After leaving Manguzi, the group traveled down to Shakaland and passed through the city of Hluhluwe where they visited the Hluhluwe-iMfolozi Park, a natural game reserve with warthogs, zebras, impala, water buffalo, rhinos, giraffes, and “one, very distant, elephant.” Following Shakaland, they traveled to Pietermaritzburg for the remainder of the trip and visited Mpophomeni and Durban. A group of students arranged to spend an extra day in Durban to scuba dive, shop, and stay on the beach, enjoying the water and the warmth.

The specially designed program focused on community-based development. Students visited community clinics and a sangoma (a traditional healer) to learn about health care in rural South Africa. When visiting schools, they spoke with current students and graduates about their career and educational opportunities and the difficulties they faced.

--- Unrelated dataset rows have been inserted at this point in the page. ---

(** A concrete engine and surroundings: the box adjustment returns the box,
    every crop encodes, every request is answered with a recognised text. *)
Definition demo_engine : GPTOCR.engine := GPTOCR.mkEngine (Some "sk-test") 0.

Definition demo_reply : response :=
  mkResponse 200 "OK"
    (JsonOk (JObj [("choices",
       JArr [JObj [("message", JObj [("content", JStr "konnichiwa")])]])])).

Definition demo_world : GPTOCR.world :=
  GPTOCR.mkWorld (fun box _ _ => Ok box) (fun _ => Ok "aW1n") (fun _ _ => Ok demo_reply).

Definition server_down : GPTOCR.world :=
  GPTOCR.mkWorld (fun box _ _ => Ok box) (fun _ => Ok "aW1n")
          (fun _ _ => Ok (mkResponse 503 "Service Unavailable" (JsonFails ValueError ""))).

Definition stale_block : TextBlock :=
  mkTextBlock (0, 0, 10, 10)%Z (Some (5, 5, 3, 3)%Z) (JStr "old") (JStr "").

Definition fresh_block : TextBlock :=
  mkTextBlock (0, 0, 10, 10)%Z None (JStr "old") (JStr "").

(** *** A studio for the batch run *)

(** A small [os.path]: the part of a path before and from the last
    occurrence of a character. *)
Fixpoint split_last (c : ascii) (s : string) : option (string * string) :=
  match s with
  | EmptyString => None
  | String a r =>
      match split_last c r with
      | Some (before, from) => Some (String a before, from)
      | None => if Ascii.eqb a c then Some (EmptyString, s) else None
      end
  end.

Definition splitext_of (p : string) : string * string :=
  match split_last "."%char p with
  | Some r => r
  | None => (p, "")
  end.

Definition basename_of (p : string) : string :=
  match split_last "/"%char p with
  | Some (_, String _ name) => name
  | _ => p
  end.

Definition dirname_of (p : string) : string :=
  match split_last "/"%char p with
  | Some (d, _) => d
  | None => ""
  end.

Definition speech (n : Z) : TextBlock :=
  mkTextBlock (0, 0, n, n)%Z None (JStr "serifu") (JStr "").

Definition say (t : string) (b : TextBlock) : TextBlock :=
  mkTextBlock (xyxy b) (bubble_xyxy b) (text b) (JStr t).

(** Pages decode unless their file name starts with [torn]; every decoded
    page has two bubbles; inpainting, validation and rendering succeed; no
    run directory exists when the run starts.  The OCR, the translator, the
    packer and the cancellation flag are chosen by the scenario. *)
Definition studio
    (ocr : nat -> list TextBlock -> result (list TextBlock))
    (translator : nat -> list TextBlock -> result (list TextBlock))
    (packer : nat -> result unit)
    (flag : Pipeline.checkpoint -> bool) : Pipeline.world :=
  Pipeline.mkWorld dirname_of basename_of splitext_of
    (fun index path =>
       if String.prefix "torn" (basename_of path) then None
       else Some (Pipeline.Pixels (S index)))
    (fun _ _ => Ok [speech 10; speech 20])
    (fun index _ _ blks => ocr index blks)
    (fun _ img _ => Ok img)
    (fun index _ _ blks _ _ => translator index blks)
    (fun _ _ => Ok tt)
    (fun _ blks => blks)
    (fun archive_index _ _ _ _ => packer archive_index)
    (fun _ => true)
    (fun _ => false)
    flag
    (fun _ => false)
    (fun dir => "[Errno 2] No such file or directory: '" +:+ dir
                +:+ "/comic_translate_Jan-01-2025_10-00-00AM/skipped_images.log'").

Definition reads : nat -> list TextBlock -> result (list TextBlock) :=
  fun _ blks => Ok blks.

Definition translates : nat -> list TextBlock -> result (list TextBlock) :=
  fun _ blks => Ok (say "hello" <$> blks).

Definition packs : nat -> result unit := fun _ => Ok tt.

Definition never : Pipeline.checkpoint -> bool := fun _ => false.

(** Everything works and nobody cancels. *)
Definition quiet_studio : Pipeline.world := studio reads translates packs never.

Definition book (files : list string) (archives : list Pipeline.archive)
  : Pipeline.main_page :=
  Pipeline.mkMainPage files (fun _ => "Japanese") (fun _ => "English") archives
    false false false [(".cbz", "cbz"); (".zip", "zip")] "".

(** The OCR engine fails on the page at position 1. *)
Definition ocr_down_on_second : Pipeline.world :=
  studio (fun index blks =>
            if (index =? 1)%nat then Raise (raise_exn OtherException "engine offline")
            else Ok blks)
         translates packs never.

(** The OCR engine fails on the page at position 0. *)
Definition ocr_down_on_first : Pipeline.world :=
  studio (fun index blks =>
            if (index =? 0)%nat then Raise (raise_exn OtherException "engine offline")
            else Ok blks)
         translates packs never.

(** The user cancels while the flush after page 0 announces the
    translation: the flag is set when it is read at step 6 of page 0, and at
    every later reading. *)
Definition cancel_before_translation : Pipeline.world :=
  studio reads translates packs
    (fun ck =>
       match ck with
       | Pipeline.at_stage index step => (0 <? index)%nat || (6 <=? step)%nat
       | _ => true
       end).

(** The user cancels after the first archive was packed: the flag is set
    when it is read at step 3 of the first archive, and at every later
    reading. *)
Definition cancel_after_packing : Pipeline.world :=
  studio reads translates packs
    (fun ck =>
       match ck with
       | Pipeline.at_archive archive_index step =>
           (0 <? archive_index)%nat || (3 <=? step)%nat
       | _ => false
       end).

(** The packer fails on the first archive. *)
Definition packer_fails_on_first : Pipeline.world :=
  studio reads translates
    (fun archive_index =>
       if (archive_index =? 0)%nat then Raise (raise_exn OtherException "disk full")
       else Ok tt)
    never.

The group also went to Bhekabantu, an extremely poor area near Manguzi, where they talked and played with children at a school, and learned from school administrators about the challenges presented by poverty.

During the trip, students learned a great deal about Zulu culture and tradition. On their first full day in South Africa, they had the opportunity to witness a young woman’s coming of age ceremony, called umemulo. The group experienced traditional dances and learned about traditional clothing, tools, family structures, marriage practices, and family-gender roles.

The trip also incorporated meetings with Non-Governmental Organizations (NGOs). Students took part in lectures and discussions conducted by a number of local NGO leaders, who discussed their work and challenges. One particular visit that profoundly impacted the group was to Sinomlando, an NGO that uses the practice of oral history to help children talk about their experiences understanding and coping with the deaths of family members from HIV/AIDS. 

Marisa Rieger, an MA student on the trip, “found value in how everything was interconnected and [how I] was able to experience that first hand." The experience helped her see how ecological conservation, culture, and politics are truly linked.